We investigate spin transport properties in a junction composed of a polyacetylene chain bridging two zigzag graphene nanoribbon (ZGNR) electrodes with antiferromagnetic (AF) and ferromagnetic (FM) ordering. The transport calculations are carried out using a nonequilibrium Green’s function (NEGF) technique combined with density functional theory (DFT). Previous studies have demonstrated that the ZGNRs exhibit a special AF ordering and half-metallicity at edge states, both of which can be destroyed by applying a strong external electric field. Moreover a stable FM state can be found in ZGNRs under an electric field.

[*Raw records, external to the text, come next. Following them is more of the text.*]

(** ** Ticks *)

(** What one scan makes of the timer of a key that sits in the scanned slot. *)
Definition advance (tw : TimingWheel) (e : timingEntry) : option (nat * timingEntry) :=
  if 0 <? te_circle e then
    Some (tw_tickedPos tw, te_set_pos (te_circle e - 1) (te_diff e) e)
  else if 0 <? te_diff e then
    Some ((tw_tickedPos tw + te_diff e) mod tw_numSlots tw, te_set_pos (te_circle e) 0 e)
  else None.

Definition fired (e : timingEntry) : list V :=
  if 0 <? te_circle e then [] else if 0 <? te_diff e then [] else [te_value e].

(** A re-queued entry goes to a slot other than the one being scanned: the loop of
    [scanAndRunTasks] never meets an element it has pushed itself. *)
Lemma requeue_other_slot tw (diff : nat) :
  tw_inv tw -> 0 < diff < tw_numSlots tw ->
  (tw_tickedPos tw + diff) mod tw_numSlots tw <> tw_tickedPos tw.
Proof.
  intros Hi Hd Heq. pose proof (ti_tick _ _ Hi).
  assert (tw_tickedPos tw = tw_tickedPos tw + diff); [|lia].
  apply (mod_inj_window _ _ (tw_numSlots tw)); try lia.
  rewrite Heq, Nat.mod_small; done.
Qed.

(** What scanning the entry at [l] does: it keeps the invariant, the clock and the other
    entries of the slot, advances the timer of the entry's key and fires it when it is due,
    and leaves the timers of the other keys alone. *)
Definition scan_post (tw : TimingWheel) (l : loc) (tw' : TimingWheel) (out : list action) : Prop :=
  tw_inv tw' /\ same_clock tw tw' /\
  (forall l', l' <> l -> in_slot tw l' (tw_tickedPos tw) -> in_slot tw' l' (tw_tickedPos tw)) /\
  (forall k p e, ks_get k (tw_timers tw) = Some (mkPos p l) -> tw_store tw !! l = Some e ->
    timer_view tw' k = advance tw e /\ exec_of k out = fired e /\
    (forall pe, ks_get k (tw_timers tw') = Some pe -> pe_item pe = l)) /\
  (forall k, (forall p, ks_get k (tw_timers tw) <> Some (mkPos p l)) ->
    timer_view tw' k = timer_view tw k /\ exec_of k out = [] /\
    ks_get k (tw_timers tw') = ks_get k (tw_timers tw)).

(** The timer that owns an entry of the current slot. *)
Lemma slot_owner tw l e k p : tw_inv tw -> in_slot tw l (tw_tickedPos tw) -> tw_store tw !! l = Some e ->
  ks_get k (tw_timers tw) = Some (mkPos p l) ->
  te_key e = k /\ te_removed e = false /\ p = tw_tickedPos tw.
Proof.
  intros Hi Hin He Hg. destruct (ti_timer _ _ Hi k _ Hg) as (Hl & e1 & He1 & Hk & Hlv); [tauto|].
  simpl in *. rewrite He in He1. injection He1 as <-. split; [done|]. split; [done|].
  by eapply ti_uniq.
Qed.

(** A moved timer that is not due yet goes to the slot it was moved to. *)
Lemma scan_moves_on tw l e : tw_inv tw -> in_slot tw l (tw_tickedPos tw) -> tw_store tw !! l = Some e ->
  te_removed e = false -> (0 <? te_circle e) = false -> (0 <? te_diff e) = true ->
  let twr := listRemove (tw_tickedPos tw) l tw in
  let pos := (tw_tickedPos twr + te_diff e) mod tw_numSlots twr in
  scan_post tw l
    (set_entry l (te_set_pos (te_circle e) 0 e) (setTimerPosition pos (te_key e) l (pushBack pos l twr))) [].
Proof.
  intros Hi Hin He Hr Hc Hd twr pos. pose proof (slot_owner tw l e) as Hown.
  destruct (ti_live _ _ Hi l _ e Hin He Hr) as (_ & Hg & Hdf). unfold scan_post, advance, fired.
  destruct (inv_but_unlinked tw l _ e Hi Hin He Hr) as [Hb Hno].
  apply Nat.ltb_lt in Hd.
  assert (Hpos : pos < tw_numSlots tw) by (apply Nat.mod_upper_bound; lia).
  destruct (setTimerPosition_fields (pushBack pos l twr) pos (te_key e) l)
    as (E1 & E2 & E3 & E4 & E5 & E6).
  destruct (setTimerPosition_get (pushBack pos l twr) pos (te_key e) l) as [Hok Hget];
    [apply (ti_ok _ _ Hi)|].
  set (tws := setTimerPosition pos (te_key e) l (pushBack pos l twr)) in *.
  set (tw' := set_entry l (te_set_pos (te_circle e) 0 e) tws).
  assert (Hst : tw_store tw' = <[l := te_set_pos (te_circle e) 0 e]> (tw_store twr)).
  { subst tw'. simpl. by rewrite E5. }
  assert (Hi' : tw_inv tw').
  { apply (inv_attach twr tw' (te_key e) l pos (te_set_pos (te_circle e) 0 e));
      subst tw'; simpl; rewrite ?E6; try done; simpl; try lia.
    apply (ti_fresh _ _ Hi l e He). }
  destruct (view_attach _ twr tw' (te_key e) l pos (te_set_pos (te_circle e) 0 e) Hb)
    as [Hv Hoth]; try done.
  split; [done|]. split; [done|]. split.
  { intros l' Hne Hl'. unfold in_slot. subst tw'. cbn [tw_slots set_entry]. rewrite E2.
    apply (in_slot_pushBack twr l pos l'); [subst twr; simpl; rewrite length_alter,
      (ti_len _ _ Hi); done|]. left. apply in_slot_listRemove. naive_solver. }
  split.
  - intros k p e' Hg' He'. rewrite He in He'. injection He' as <-. rewrite Hc.
    destruct (Hown _ _ Hi Hin He Hg') as (<- & _ & ->).
    destruct (Nat.ltb_spec 0 (te_diff e)); [|lia].
    split; [done|]. split; [done|]. intros pe Hpe.
    subst tw'. simpl in Hpe. rewrite Hget, decide_True in Hpe by done. by injection Hpe as <-.
  - intros k Hk. assert (te_key e <> k) by (intros <-; by eapply Hk).
    split; [by rewrite Hoth|]. split; [done|].
    subst tw'. simpl. rewrite Hget, decide_False by done. done.
Qed.

(** A timer that is due is executed and forgotten. *)
Lemma scan_executes tw l e : tw_inv tw -> in_slot tw l (tw_tickedPos tw) -> tw_store tw !! l = Some e ->
  te_removed e = false -> (0 <? te_circle e) = false -> (0 <? te_diff e) = false ->
  scan_post tw l (with_timers (ks_del (te_key e)) (listRemove (tw_tickedPos tw) l tw))
    [Executed (te_key e) (te_value e)].
Proof.
  intros Hi Hin He Hr Hc Hd. pose proof (slot_owner tw l e) as Hown.
  destruct (ti_live _ _ Hi l _ e Hin He Hr) as (_ & Hg & Hdf). unfold scan_post, advance, fired.
  destruct (inv_but_unlinked tw l _ e Hi Hin He Hr) as [Hb Hno].
  assert (Hok : ks_ok (tw_timers tw)) by apply Hi.
  split; [by eapply inv_del|]. split; [done|]. split.
  { intros l' Hne Hl'. apply (in_slot_listRemove tw l). naive_solver. }
  split.
  - intros k p e' Hg' He'. rewrite He in He'. injection He' as <-. rewrite Hc, Hd.
    destruct (Hown _ _ Hi Hin He Hg') as (<- & _ & ->).
    unfold timer_view. simpl. rewrite ks_get_del by done. rewrite !decide_True by done. done.
  - intros k Hk. assert (te_key e <> k) by (intros <-; by eapply Hk).
    unfold timer_view. simpl. rewrite ks_get_del by done. by rewrite !decide_False.
Qed.

Lemma scanTask_spec tw l : tw_inv tw -> in_slot tw l (tw_tickedPos tw) ->
  let '(tw', out) := scanTask l tw in scan_post tw l tw' out.
Proof.
  intros Hi Hin. unfold scanTask.
  destruct (ti_slot _ _ Hi _ _ Hin) as [e He]. rewrite He.
  pose proof (slot_owner tw l e) as Hown.
  destruct (te_removed e) eqn:Hr.
  { split; [by eapply inv_drop_removed|]. split; [done|]. split.
    - intros l' Hne Hl'. apply in_slot_listRemove. naive_solver.
    - split; [|done]. intros k p e' Hg. apply Hown in Hg; [|done..]. naive_solver. }
  destruct (0 <? te_circle e) eqn:Hc.
  { destruct (ti_live _ _ Hi l _ e Hin He Hr) as (_ & Hg & Hdf). unfold scan_post, advance, fired.
    split; [by eapply inv_set_entry|]. split; [done|]. split; [done|]. split.
    - intros k p e' Hg' He'. rewrite He in He'. injection He' as <-. rewrite Hc.
      destruct (Hown _ _ Hi Hin He Hg') as (<- & _ & ->).
      unfold timer_view. simpl. rewrite Hg. simpl. rewrite lookup_insert_eq.
      split_and!; try done. by intros pe [= <-].
    - intros k Hk. split; [|done]. eapply view_set_entry; try done; [tauto|].
      intros <-. by eapply Hk. }
  destruct (0 <? te_diff e) eqn:Hd; [by apply scan_moves_on|by apply scan_executes].
Qed.

Lemma same_clock_trans tw1 tw2 tw3 : same_clock tw1 tw2 -> same_clock tw2 tw3 -> same_clock tw1 tw3.
Proof. unfold same_clock. intuition congruence. Qed.

(** A whole scan, seen from one key. *)
Lemma scan_spec k ls : forall tw, tw_inv tw -> NoDup ls ->
  Forall (fun l => in_slot tw l (tw_tickedPos tw)) ls ->
  let '(tw', out) := scanAndRunTasks ls tw in
  tw_inv tw' /\ same_clock tw tw' /\
  (timer_view tw k = None -> timer_view tw' k = None /\ exec_of k out = []) /\
  (forall p l e, ks_get k (tw_timers tw) = Some (mkPos p l) -> tw_store tw !! l = Some e ->
    if decide (l ∈ ls) then timer_view tw' k = advance tw e /\ exec_of k out = fired e
    else timer_view tw' k = timer_view tw k /\ exec_of k out = []).
Proof.
  induction ls as [|l ls IH]; intros tw Hi Hnd Hall; cbn [scanAndRunTasks].
  { split; [done|]. split; [done|]. split; [done|]. intros p l e _ _.
    by rewrite decide_False by set_solver. }
  apply NoDup_cons in Hnd as [Hnl Hnd]. apply Forall_cons in Hall as [Hl Hall].
  pose proof (scanTask_spec tw l Hi Hl) as Hs.
  destruct (scanTask l tw) as [tw1 out1]. destruct Hs as (Hi1 & Hc1 & Hin1 & Hown & Hoth).
  specialize (IH tw1 Hi1 Hnd).
  destruct (scanAndRunTasks ls tw1) as [tw2 out2].
  destruct IH as (Hi2 & Hc2 & Hnone & Hsome).
  { rewrite Forall_forall in Hall |- *. intros l' Hl'. destruct Hc1 as (_ & -> & _).
    apply Hin1; [set_solver|by apply Hall]. }
  split; [done|]. split; [by eapply same_clock_trans|]. rewrite exec_of_app. split.
  - intros Hv. destruct (Hoth k) as (E1 & E2 & E3).
    { intros p Hg. by rewrite (view_None _ _ Hi Hv) in Hg. }
    destruct Hnone as [-> ->]; [congruence|]. by rewrite E2.
  - intros p l' e Hg He. destruct (decide (l' = l)) as [->|Hne].
    + destruct (Hown k p e Hg He) as (E1 & E2 & E3).
      rewrite decide_True by set_solver. rewrite E2, <- E1.
      destruct (timer_view tw1 k) as [[p1 e1]|] eqn:Hv1.
      * destruct (view_Some _ _ _ _ Hi1 Hv1) as (l1 & Hg1 & He1 & _).
        specialize (E3 _ Hg1). simpl in E3. subst l1.
        specialize (Hsome p1 l e1 Hg1 He1). rewrite decide_False in Hsome by done.
        destruct Hsome as [-> ->]. by rewrite app_nil_r.
      * destruct Hnone as [-> ->]; [done|]. by rewrite app_nil_r.
    + destruct (Hoth k) as (E1 & E2 & E3); [intros q Hq; congruence|].
      rewrite <- E3 in Hg. rewrite E2. simpl.
      assert (He1 : tw_store tw1 !! l' = Some e).
      { unfold timer_view in E1. rewrite <- E3, Hg in E1. simpl in E1. rewrite He in E1.
        simpl in E1. by destruct (tw_store tw1 !! l'); simplify_eq/=. }
      specialize (Hsome p l' e Hg He1).
      destruct Hc1 as (_ & T1 & N1).
      assert (Ea : advance tw1 e = advance tw e) by (unfold advance; by rewrite T1, N1).
      destruct (decide (l' ∈ ls)).
      * rewrite decide_True by set_solver. by rewrite <- Ea.
      * rewrite decide_False by set_solver. by rewrite <- E1.
Qed.

(** The number of ticks until slot [p] is scanned, from position [t]. *)
Definition dist (n t p : nat) : nat := (p + n - t - 1) mod n + 1.

(** The number of ticks after which an entry in slot [p] fires. *)
Definition due (tw : TimingWheel) (p : nat) (e : timingEntry) : nat :=
  dist (tw_numSlots tw) (tw_tickedPos tw) p + te_circle e * tw_numSlots tw + te_diff e.

Lemma dist_cases n t p : p < n -> t < n -> dist n t p = if t <? p then p - t else p + n - t.
Proof.
  intros Hp Ht. unfold dist. destruct (Nat.ltb_spec t p).
  - rewrite (mod_unique_nat _ n 1 (p - t - 1)); lia.
  - rewrite Nat.mod_small; lia.
Qed.

Lemma mod_cases n a : a < 2 * n -> a mod n = if a <? n then a else a - n.
Proof.
  intros Ha. destruct (Nat.ltb_spec a n); [by apply Nat.mod_small|].
  apply (mod_unique_nat _ n 1); lia.
Qed.

Ltac dist_tac :=
  intros; repeat (rewrite dist_cases in * by (done || (apply Nat.mod_upper_bound; lia)));
  repeat (rewrite mod_cases in * by lia);
  repeat match goal with
  | |- context [?a <? ?b] => destruct (Nat.ltb_spec a b)
  | H : context [?a <? ?b] |- _ => destruct (Nat.ltb_spec a b)
  end; lia.

Lemma dist_tick_other n t p : p < n -> t < n -> p <> (t + 1) mod n ->
  dist n t p = dist n ((t + 1) mod n) p + 1.
Proof. dist_tac. Qed.

Lemma dist_tick_here n t : t < n -> dist n t ((t + 1) mod n) = 1.
Proof. dist_tac. Qed.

Here we demonstrate that the connection between the molecular bridge and nonequivalent carbon atoms (A/B) in the graphene sublattice of ZGNRs may occur in two bonding arrangements and can produce either metallic or semiconducting systems depending on the local coupling. By considering the carbon ring where the chain is attached, one connection resembles a para-linkage in benzene while the other connection is similar to a meta-linkage. This results in different conductances for these configurations, which may be controlled by field-effect gating. Finally, the spin filter efficiency as a function of electric field for these systems, which exhibit intrinsic AF ordering coupled to FM electrodes, is discussed.